Media Release: New legal challenge of Carmichael mine

MEDIA RELEASE: Thursday 15 January, 2015:
The Mackay Conservation Group (MCG), has launched court proceedings challenging Environment Minister Greg Hunt and mining company Adani Enterprises over the approval of the controversial Carmichael coal mine in Queensland. 

MCG will be represented in this case by EDO NSW, a community legal centre specialising in public interest environmental matters. 

MCG is calling for the July 2014 approval to be rendered invalid on the grounds the Minister failed under his duty laid down by the Environment Protection and Biodiversity Conservation (EPBC) Act to take down stream greenhouse gas emissions from the mine into account.

If successful, this test case could change how governments assess fossil fuel projects such as coal mines.
carbon-dioxide-pollution.jpg


“By approving Adani’s Carmichael proposal, the Australian Government is in major breach of its own environmental regulations,” said Ellen Roberts, Co-ordinator at Mackay Conservation Group. 

“It is unacceptable at this time that any responsible government should willfully ignore the climate implications of what could be one of the most polluting mines in the world.”   

If it proceeds, at full capacity, the Carmichael mine would export 60 million tonnes per year (Mtpa) of thermal coal from the Galilee Basin to India, via the port of Abbot Point on the Great Barrier Reef coast.

When burnt, coal from the Carmichael mine will produce 128.4 million tonnes of carbon emissions per year at peak production, or four times the total carbon emissions of New Zealand.

“Queenslanders are being held hostage to the government’s desire to burnish its own image of ‘getting things done.

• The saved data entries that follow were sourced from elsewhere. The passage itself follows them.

(* ===== verification/TwoPhaseRecv.v ===== *)
(** * Two phase commit: packets from the peers ([drbd_receiver.c])

    [process_twopc] holds the lock only for its first part, so it is split where it lets go of it:
    [process_enter] and [process_fields], then after a ping [process_local], then [process_finish]. *)
From S2P Require Import Prelude Headers State StateFinish TwoPhase TwoPhaseLocal.

Inductive csc_rv := CSC_CLEAR | CSC_REJECT | CSC_ABORT_LOCAL | CSC_TID_MISS | CSC_MATCH.

#[export] Instance csc_rv_eq_dec : EqDecision csc_rv.
Proof. solve_decision. Defined.

(** How the first part ends: it returns; it waits until another transaction is over and tries again;
    it waits until the local transaction has been given up; or it goes on, with [CS_PREPARED] set
    or not. *)
Inductive entry :=
  | Leave (n : node) (out : list effect)
  | WaitDone
  | WaitAbort (n : node)
  | Enter (n : node) (prepared : bool).

(** The local variables of [process_twopc] that live across its parts; [w_peer] are the places of
    the connection, the device and the peer device. *)
Record run := mk_run {
  w_conn : nat;
  w_request : twopc_request;
  w_reply : twopc_reply;
  w_prepared : bool;
  w_affected : option nat;
  w_pinged : bool;
  w_peer : option (nat * nat * nat) }.

Section recv.
Context `{TwopcHeaders}.

Definition set_ids (tid initiator : Z) (t : twopc_reply) : twopc_reply :=
  mk_reply (tr_vnr t) tid initiator (tr_target_node_id t) (tr_target_reachable_nodes t) (tr_reachable_nodes t) (tr_primary_nodes t) (tr_weak_nodes t)
    (tr_is_disconnect t) (tr_is_connect t) (tr_is_aborted t) (tr_state_change_failed t).
Definition set_masks (target_reachable reachable primary weak : Z) (t : twopc_reply) : twopc_reply :=
  mk_reply (tr_vnr t) (tr_tid t) (tr_initiator_node_id t) (tr_target_node_id t) target_reachable reachable primary weak
    (tr_is_disconnect t) (tr_is_connect t) (tr_is_aborted t) (tr_state_change_failed t).
Definition set_kind (is_disconnect is_connect failed : bool) (t : twopc_reply) : twopc_reply :=
  mk_reply (tr_vnr t) (tr_tid t) (tr_initiator_node_id t) (tr_target_node_id t) (tr_target_reachable_nodes t) (tr_reachable_nodes t) (tr_primary_nodes t)
    (tr_weak_nodes t) is_disconnect is_connect (tr_is_aborted t) failed.

(** ** The end of a transaction on a node *)

Definition set_next_exposed (x : Z) (m : dev_more) : dev_more :=
  mk_dm (UNREGISTERED m) (CRASHED_PRIMARY m) (PRIMARY_LOST_QUORUM m) (FORCE_DETACH m) (__NEW_CUR_UUID m) (AL_SUSPENDED m) (MD_DIRTY m) (MDF_AL_CLEAN m) (MDF_CRASHED_PRIMARY m)
    (MDF_PRIMARY_LOST_QUORUM m) (MDF_PRIMARY_IND m) (MDF_HAVE_QUORUM m) (MDF_AL_DISABLED m) (dm_md_members m) (dm_max_peers m) (dm_al_updates m)
    (dm_has_bitmap m) (dm_bm_bits m) (dm_bm_block_shift m) (dm_local_cnt m) (dm_last_reattach_jif m) (OUTDATE_ON_2PC_COMMIT m) x.
Definition clear_outdate_on_commit (m : dev_more) : dev_more :=
  mk_dm (UNREGISTERED m) (CRASHED_PRIMARY m) (PRIMARY_LOST_QUORUM m) (FORCE_DETACH m) (__NEW_CUR_UUID m) (AL_SUSPENDED m) (MD_DIRTY m) (MDF_AL_CLEAN m) (MDF_CRASHED_PRIMARY m)
    (MDF_PRIMARY_LOST_QUORUM m) (MDF_PRIMARY_IND m) (MDF_HAVE_QUORUM m) (MDF_AL_DISABLED m) (dm_md_members m) (dm_max_peers m) (dm_al_updates m)
    (dm_has_bitmap m) (dm_bm_bits m) (dm_bm_block_shift m) (dm_local_cnt m) (dm_last_reattach_jif m) false (dm_next_exposed_uuid m).

Definition apply_update_to_exposed_data_uuid (r : resource) : resource :=
  set_devs (map (fun d =>
    let nedu := dm_next_exposed_uuid (d_more d) in
    if nedu =? 0 then d
    else with_d_more (set_next_exposed 0) (if disk_state OLD d <? D_INCONSISTENT then drbd_uuid_set_exposed r nedu d else d)) (r_devs r)) r.

Definition __clear_remote_state_change (n : node) : node :=
  let t := reply n in
  let n := with_res (set_twopc false (set_ids 0 (-1) t)) n in
  let n := if tr_is_connect t && bool_decide (n_prepare_reply_cmd n = None)
           then match drbd_connection_by_node_id (conns n) (tr_initiator_node_id t) with Some i => with_res (abort_connect i) n | None => n end
           else n in
  with_res apply_update_to_exposed_data_uuid n.

(** The node with the result of a state change; the calls that concern the two phase commit are
    made, the others are effects. *)
Definition run_action (n : node) (a : action) : node :=
  match a with
  | maybe_cluster_wide_reply => drbd_maybe_cluster_wide_reply n
  | clear_remote_state_change => __clear_remote_state_change n
  | _ => n
  end.
Definition is_effect (a : action) : bool := match a with maybe_cluster_wide_reply | clear_remote_state_change => false | _ => true end.

Definition changed (x : change_result) (n : node) : node * list effect :=
  let n := set_resource (ch_resource x) n in
  let n := match ch_cached x with Some k => set_all_quorate (cached_all_devices_have_quorum k) n | None => n end in
  (foldl run_action n (ch_actions x), Engine <$> filter (fun a => is_effect a = true) (ch_actions x)).

(** ** Concurrent transactions *)

Definition check_concurrent_transactions (n : node) (t : twopc_reply) : csc_rv :=
  let ongoing := reply n in
  if negb (remote_state_change n) then CSC_CLEAR
  else if tr_initiator_node_id t <? tr_initiator_node_id ongoing
  then if tr_initiator_node_id ongoing =? Z.of_nat (node_id n) then CSC_ABORT_LOCAL else CSC_REJECT
  else if tr_initiator_node_id ongoing <? tr_initiator_node_id t then CSC_REJECT
  else if negb (tr_tid t =? tr_tid ongoing) then CSC_TID_MISS
  else CSC_MATCH.

Definition is_prepare (rq : twopc_request) : bool := bool_decide (rq_cmd rq = P_TWOPC_PREPARE).
Definition is_abort (rq : twopc_request) : bool := bool_decide (rq_cmd rq = P_TWOPC_ABORT).

(** The node takes part from now on, and answers to the peer that asked. *)
Definition take_part (c : connection) (n : node) : node :=
  set_executed false (set_parents (NODE_MASK (peer_id c)) None (set_remote true n)).

Definition duplicate_prepare (i : nat) (n : node) : node * list effect :=
  let c := conns n !!! i in
  let n := set_parents (Z.lor (n_parent_nodes n) (NODE_MASK (peer_id c))) (n_prepare_reply_cmd n) n in
  match n_prepare_reply_cmd n with
  | Some cmd => (n, [drbd_send_twopc_reply cmd (reply n) c])
  | None => (drbd_maybe_cluster_wide_reply (with_res (alter_conn i (with_c_more (with_votes (fun v => set_votes true (TWOPC_NO v) v)))) n), [])
  end.

Definition process_enter (waiting_allowed : bool) (i : nat) (rq : twopc_request) (t : twopc_reply) (n : node) : entry :=
  let c := conns n !!! i in
  let csc := check_concurrent_transactions n t in
  let csc_is x := bool_decide (csc = x) in
  if csc_is CSC_CLEAR && negb (is_abort rq) then
    if negb (is_prepare rq) then Leave n []
    else if tr_is_aborted t then Leave n []
    else Enter (with_res (fun r => set_devs (map (with_d_more clear_outdate_on_commit) (r_devs r)) r) (take_part c n)) false
  else if csc_is CSC_MATCH && negb (is_prepare rq) then
    if TWOPC_EXECUTED n then Leave n [] else Enter (set_executed true n) true
  else if csc_is CSC_ABORT_LOCAL && is_prepare rq then WaitAbort (set_abort_local true n)
  else if is_abort rq then Leave n (nested_twopc_abort rq n)
  else if csc_is CSC_TID_MISS && is_prepare rq && waiting_allowed && negb (is_parent (n_parent_nodes n) c) then WaitDone
  else if csc_is CSC_REJECT || (csc_is CSC_TID_MISS && is_prepare rq) then Leave n [drbd_send_twopc_reply P_TWOPC_RETRY t c]
  else if is_prepare rq && csc_is CSC_MATCH then let '(n, out) := duplicate_prepare i n in Leave n out
  else Leave n [].

(** [abort_local_transaction] is back: the local transaction is gone, or the other transaction got
    here another way, or it took too long. *)
Definition abort_local_done (i : nat) (t : twopc_reply) (n : node) : entry :=
  let c := conns n !!! i in
  let n := set_abort_local false n in
  if negb (remote_state_change n) then if tr_is_aborted t then Leave n [] else Enter (take_part c n) false
  else if tr_tid (reply n) =? tr_tid t then let '(n, out) := duplicate_prepare i n in Leave n out
  else Leave n [drbd_send_twopc_reply P_TWOPC_RETRY t c].

(** ** What the request is about *)

Definition drbd_res_data_accessible (r : resource) : bool := existsb (drbd_data_accessible (r_conns r) OLD) (r_devs r).

Definition conn_peer_device (r : resource) (i : nat) (vnr : Z) : option (nat * nat * nat) :=
  d ← r_devs r !! Z.to_nat vnr; j ← peer_of i d; Some (i, Z.to_nat vnr, j).

Definition affected_connection (i : nat) (rq : twopc_request) (sc : twopc_state_change) (n : node) : option nat :=
  let a := if rq_initiator_node_id rq =? Z.of_nat (peer_id (conns n !!! i)) then Some i
           else drbd_connection_by_node_id (conns n) (rq_initiator_node_id rq) in
  let a := if negb (rq_target_node_id rq =? -1) && negb (rq_target_node_id rq =? Z.of_nat (node_id n)) then None else a in
  match a with
  | Some k => if (cstate OLD (conns n !!! k) <? C_CONNECTED) && (m_conn (sc_mask sc) =? 0) then None else Some k
  | None => None
  end.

Sabotaging farmland, water supplies and the Great Barrier Reef for the exaggerated short-term benefits of this mine – most of which would flow offshore – defies good policy and common sense,” said Roberts.

“In the face of climate change and the devastating effects of this mine on farmland, water supplies and the Great Barrier Reef, we simply must do everything we can to hold our government to account.” 

The Mackay Conservation Group has been protecting the environment in Central Queensland for over thirty years.